Sometimes when we encounter trauma we don’t get the chance to “shake it off.” Our sympathetic systems keep us quiet and still. This can be for survival purposes, we’re knocked out cold, tied to a gurney or just surrounded by people and we don’t want to embarrass ourselves. And honestly, we would start putting each other away if we all went around shaking and moving about. But at some point, we need that shake to get rid of the built up tension and trauma in our bodies. The fascial system holds onto this trauma and will begin to harden in the areas it experienced damage.

Trauma and damage can look like many different things. It doesn’t have to be a car accident or falling from a great height. It can be repetitive motions from playing sports, sitting a specific way for long periods of time, physical trauma and emotional trauma. Our bodies require a way to let it go. Fascial unwinding is a coined term that does just this.

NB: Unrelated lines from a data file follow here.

Lemma ring_ok_exact (a b : float) (rmin : positive) (k : Z) :
  0 < k < 2 ^ 26 -> Zpos rmin < 2 ^ 20 ->
  Prim2SF a = canon (rmin * 262144) (-18) ->
  Prim2SF b = canon ((rmin + 1280) * 262144) (-18) ->
  ring_ok a b 1280 (of_uint63 (Uint63.of_Z k) / 67108864) = true.
Proof.
  intros Hk Hr Ha Hb. unfold ring_ok.
  assert (Ek : Zpos (Z.to_pos k) = k) by (apply Z2Pos.id; lia).
  assert (Hm : Prim2SF ((of_uint63 (Uint63.of_Z k) / 67108864) * 1280)%float
               = canon ((Z.to_pos k) * 5) (-18)).
  { rewrite FloatAxioms.mul_spec, frac_canon by exact Hk.
    replace (Prim2SF 1280) with (canon 5 8) by reflexivity.
    unfold SF64mul. rewrite mul_canon; [reflexivity| | | |].
    - apply dg_small. lia.
    - apply dg_small. lia.
    - apply dg_small. rewrite Pos2Z.inj_mul. lia.
    - destruct (dg_spec ((Z.to_pos k) * 5)). assert (dg ((Z.to_pos k) * 5) <= 53) by (apply dg_small; rewrite Pos2Z.inj_mul; lia). lia. }
  assert (Hs : Prim2SF (a + (of_uint63 (Uint63.of_Z k) / 67108864) * 1280)%float
               = canon (rmin * 262144 + (Z.to_pos k) * 5) (-18)).
  { rewrite FloatAxioms.add_spec, Ha, Hm. unfold SF64add.
    rewrite (add_canon _ _ _ _ (rmin * 262144 + Z.to_pos k * 5)); [reflexivity| | | | |].
    - apply dg_small. rewrite Pos2Z.inj_mul. lia.
    - apply dg_small. rewrite Pos2Z.inj_mul. lia.
    - apply dg_small. rewrite Pos2Z.inj_add, !Pos2Z.inj_mul. lia.
    - rewrite Z.min_id, Z.sub_diag, Z.pow_0_r, !Z.mul_1_r. apply Pos2Z.inj_add.
    - assert (dg (rmin * 262144 + (Z.to_pos k) * 5) <= 53)
        by (apply dg_small; rewrite Pos2Z.inj_add, !Pos2Z.inj_mul; lia).
      destruct (dg_spec (rmin * 262144 + (Z.to_pos k) * 5)). cbn [Z.min]. lia. }
  apply andb_true_intro. split.
  - rewrite FloatAxioms.leb_spec, Ha, Hs. unfold SFleb.
    rewrite compare_canon.
    + rewrite (proj2 (Z.compare_lt_iff _ _)); [reflexivity|].
      rewrite Pos2Z.inj_add, !Pos2Z.inj_mul. lia.
    + apply dg_small. rewrite Pos2Z.inj_mul. lia.
    + apply dg_small. rewrite Pos2Z.inj_add, !Pos2Z.inj_mul. lia.
  - rewrite FloatAxioms.leb_spec, Hb, Hs. unfold SFleb.
    rewrite compare_canon.
    + rewrite (proj2 (Z.compare_lt_iff _ _)); [reflexivity|].
      rewrite Pos2Z.inj_add, !Pos2Z.inj_mul, Pos2Z.inj_add. lia.
    + apply dg_small. rewrite Pos2Z.inj_add, !Pos2Z.inj_mul. lia.
    + apply dg_small. rewrite Pos2Z.inj_mul, Pos2Z.inj_add. lia.
Qed.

Fascial unwinding occurs when a physically induced suggestion by a therapist prompts ideomotor action that the client experiences as involuntary. This action is guided by the central nervous system, which produces continuous action until a state of ease is reached. Consequently, fascial unwinding can be thought of as a neurobiologic process employing the self-regulation dynamic system theory.

People unwinding have been known to recreate a trauma to release the tension in the body. For instance, a person that had a water diving accident will recreate those motions while unwinding. A tennis player will recreate their serve swing while unwinding. Survivors of whiplash accidents will recreate those movements while unwinding. It can tend to look like they are in reverse while performing actions that their body took them in during the event. Unwinding can be a powerful release of both physical pain and emotions that are bound up and held in the body.

I highly recommend Unwinding if you are at a plateau in physical or emotional healing. Sometimes you need to let the body flow with unbiased thought or care for what you look like while doing it. Your body is a magnificent machine and it knows how to heal itself, if you get out of it’s way and let it do it.